Перед строем стоял Поливанов.
Начальник политотдела развернул кожаную, тисненную золотом папку с адресом и прочел:
«КАПИТАНУ ВТОРОГО РАНГА
ПОЛИВАНОВУ ИВАНУ АРСЕНТЬЕВИЧУ!
ЗА ДОЛГОЛЕТНЮЮ И БЕЗУПРЕЧНУЮ СЛУЖБУ В СОВЕТСКОЙ АРМИИ И ПОГРАНИЧНЫХ ВОЙСКАХ КГБ СЕВЕРНОГО ОКРУГА.
ЗА ОБРАЗЦОВОЕ ВЫПОЛНЕНИЕ СВОЕГО СЛУЖЕБНОГО И ВОИНСКОГО ДОЛГА ПО ОХРАНЕ ГОСУДАРСТВЕННЫХ ГРАНИЦ СОЮЗА ССР»

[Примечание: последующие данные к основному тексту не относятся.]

(** The invariant, with the moving thread first. *)
Record pool_inv_at (cancelled : bool) (hours : list ExpectedValidTime) (s : HourPool) (pc : WorkerPc) (rest : list WorkerPc) : Prop := {
  ca_hours : exists dropped, hp_queue s ++ carried pc ++ (rest ≫= carried) ++ ingested s ++ dropped ≡ₚ hours
    /\ (dropped = [] \/ hp_failed s = true \/ in_trouble pc || existsb in_trouble rest = true);
  ca_failed : hp_failed s = true -> is_some (first_error s) = true \/ is_report pc || existsb is_report rest = true;
  ca_report : is_report pc || existsb is_report rest = true -> hp_failed s = true;
  ca_ended : is_ended pc || existsb is_ended rest = true -> hp_queue s = [] \/ hp_failed s = true \/ cancelled = true
}.
Lemma pool_inv_perm cancelled c pc rest : threads c ≡ₚ pc :: rest -> pool_inv cancelled c <-> pool_inv_at cancelled (hours_asked c) (hour_pool c) pc rest.
Proof.
  intros Hp. assert (Hb : (threads c ≫= carried) ≡ₚ carried pc ++ (rest ≫= carried)) by (by rewrite Hp).
  split; intros [(dropped & Hh & Hd) H2 H3 H4]; (split; [exists dropped|..]); rewrite ?(existsb_perm _ _ _ Hp), ?Hb in *; try rewrite <- app_assoc in *; cbn [existsb] in *; done.
Qed.

Lemma worker_step_inv limit cancelled hours a s pc a' s' pc' rest : worker_step limit cancelled a s pc a' s' pc' -> pool_inv_at cancelled hours s pc rest -> pool_inv_at cancelled hours s' pc' rest.
Proof.
  intros Hs [(dropped & Hh & Hd) Hf Hr He]. destruct Hs; split.
  all: cbn [carried in_trouble is_report is_ended orb app set_hp_queue set_hp_failed set_first_error log_hour hp_queue hp_failed first_error ingested is_some] in *.
  all: try (by exists dropped; split; [done|]; tauto).
  all: try (by exists (hour :: dropped); split; [by rewrite move_dropped|]; tauto).
  all: try tauto.
  - intros _. apply orb_true_iff in H as [H|H]; auto.
  - exists dropped. split; [|done]. rewrite <- Hh, H. exact (move_popped hour q _ _ dropped).
  - intros Hx. destruct (He Hx) as [Hq|Hq]; [congruence|by right].
  - exists dropped. split; [|done]. rewrite <- Hh. exact (move_ingested hour _ _ _ dropped).
Qed.

Lemma pool_step limit cancelled c j pc a a' s pc' : pool_inv cancelled c -> threads c !! j = Some pc -> worker_step limit cancelled a (hour_pool c) pc a' s pc' ->
  pool_inv cancelled {| hours_asked := hours_asked c; hour_pool := s; threads := <[j := pc']> (threads c) |}.
Proof.
  intros Hc Hj Hs. destruct (insert_perm (threads c) j pc pc' Hj) as (rest & Hp & Hp'). apply (pool_inv_perm _ _ _ _ Hp) in Hc.
  apply (pool_inv_perm _ {| hours_asked := hours_asked c; hour_pool := s; threads := <[j := pc']> (threads c) |} pc' rest Hp'). by eapply worker_step_inv.
Qed.

Lemma spawned_inv m hours : pool_inv false (spawn_workers m hours).
Proof.
  set (n := Z.to_nat (Z.min m (Z.of_nat (length hours)))).
  assert (Hn : forall f, f LoopTop = false -> existsb f (replicate n LoopTop) = false) by (intros f Hf; clearbody n; induction n as [|n IH]; [done|]; cbn [replicate existsb]; by rewrite Hf, IH).
  assert (Hc : replicate n LoopTop ≫= carried = []) by (clear Hn; clearbody n; induction n as [|n IH]; [done|exact IH]).
  split; cbn [spawn_workers hour_pool threads hours_asked hp_queue hp_failed first_error ingested]; fold n; rewrite ?Hn by done; try done.
  exists []. rewrite Hc. split; [by rewrite !app_nil_r|by left].
Qed.
Lemma ensures_bind {A B} P (op : host_op A) (k : A -> host_op B) Q R : ensures P op Q -> (forall a, ensures (Q a) (k a) R) -> ensures P (mbind k op) R.
Proof. intros Ho Hk h b h' HP E. unfold mbind, host_bind in E. destruct (op h) as [[a| |] h1] eqn:E1; [|done..]. eapply Hk; [by eapply Ho|done]. Qed.
Lemma ensures_pure {A} P (x : SchedulerResult A) : ensures P (pure x) (fun a h => x = Ok a /\ P h).
Proof. intros h a h' HP E. by injection E as -> <-. Qed.
Lemma ensures_ret {A} (P : Host -> Prop) (a : A) (Q : A -> Host -> Prop) : (forall h, P h -> Q a h) -> ensures P (mret a) Q.
Proof. intros HQ h b h' HP E. injection E as <- <-. by apply HQ. Qed.
Lemma ensures_read {A} P (f : StateRoot -> SchedulerResult A) : ensures P (read_jobs f) (fun a h => f (jobs h) = Ok a /\ P h).
Proof. intros h a h' HP E. by injection E as E <-. Qed.
Lemma ensures_weaken {A} (P P' : Host -> Prop) (op : host_op A) (Q Q' : A -> Host -> Prop) : ensures P op Q -> (forall h, P' h -> P h) -> (forall a h, Q a h -> Q' a h) -> ensures P' op Q'.
Proof. intros Ho HP HQ h a h' Hh E. eapply HQ, Ho; [by apply HP|done]. Qed.
(** Folding keeps an invariant of the accumulator and the host. *)
Lemma ensures_fold {A B} (I : B -> Host -> Prop) (step : B -> A -> host_op B) l b : (forall b x, x ∈ l -> ensures (I b) (step b x) I) -> ensures (I b) (host_fold step l b) I.
Proof.
  revert b. induction l as [|x l IH]; intros b Hs; cbn [host_fold].
  - by apply ensures_ret.
  - eapply ensures_bind; [apply Hs; left|]. intros b'. apply IH. intros b'' y Hy. apply Hs. by right.
Qed.

Section pass.
Context `{JobJson} `{!JobJsonLaws} `{ReadDir} `{!ReadDirLaws} `{CatalogJson} `{OwnerJson} {faults : WriteFaults}.
Context (config : SchedulerConfig) (verify : JobPlan -> SchedulerResult RunCoverage) (message : SchedulerError -> string).
Context (lock_held : string * string -> bool) (pid : Z).

(** No record on disk is running, except perhaps that of one job. *)
Definition idle_but (id : option string) (root : StateRoot) : Prop := forall id' r, store_load id' root = Ok r -> Some id' <> id -> not_running r.
Definition idle : StateRoot -> Prop := idle_but None.

Lemma save_idle r root x root' : idle_but (Some (record_id r)) root -> not_running r -> store_save r root = (x, root') -> x = Ok tt -> idle root'.
Proof.
  intros Hi Hr E ->. assert (exists m, store_save r (RootEntries m) = (Ok tt, root') /\ forall id r0, record_file m id r0 -> id <> record_id r -> not_running r0) as (m & Em & Hm).
  { destruct root as [| | |m]; [|by unfold store_save in E; destruct (job_validate r)..|].
    - exists ∅. split; [unfold store_save in *; by destruct (job_validate r)|]. intros id r0 (name & content & _ & Hx & _). by rewrite lookup_empty in Hx.
    - exists m. split; [done|]. intros id r0 Hf%load_iff Hne. eapply Hi; [done|]. congruence. }
  apply save_loads in Em as (_ & m' & -> & Hf & Ho). intros id r0 Hl%load_iff _. destruct (decide (id = record_id r)) as [->|Hne].
  - by rewrite (record_file_fun _ _ _ _ Hl Hf).
  - eapply Hm; [|done]. by apply Ho.
Qed.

Оркестр грянул туш. Звуки меди, отраженные от воды, понеслись через всю бухту.
Речи были простые и прочувственные. Старого военного моряка любили все – от матроса до командира – и, расставаясь с ним, искренне сожалели.
От офицерского состава «Вьюга» выступил командир корабля капитан 3 ранга Девятов, он был так взволнован, что, не закончив речь, обнял Поливанова, и они по-русски, троекратно расцеловались.
Краткую речь по поручению старшин и матросов «Вьюги» произнес боцман Хабарнов. Он вручил Ивану Арсентьевичу скромный подарок: выполненную матросами модель «Вьюги» – корабля, которым Поливанов командовал восемь лет.
Полной неожиданностью было появление на пирсе капитана рыболовного сейнера «Вайгач». Вергун сказал:
– Иван Арсентьевич! Мы вас ценим и любим. Не хотели мы, чтобы капитан Поливанов покинул Баренцево море. Поэтому моряки порта решили: переименовать передовое судно рыболовецкого флота сейнер «Вайгач» в сейнер «Иван Поливанов»!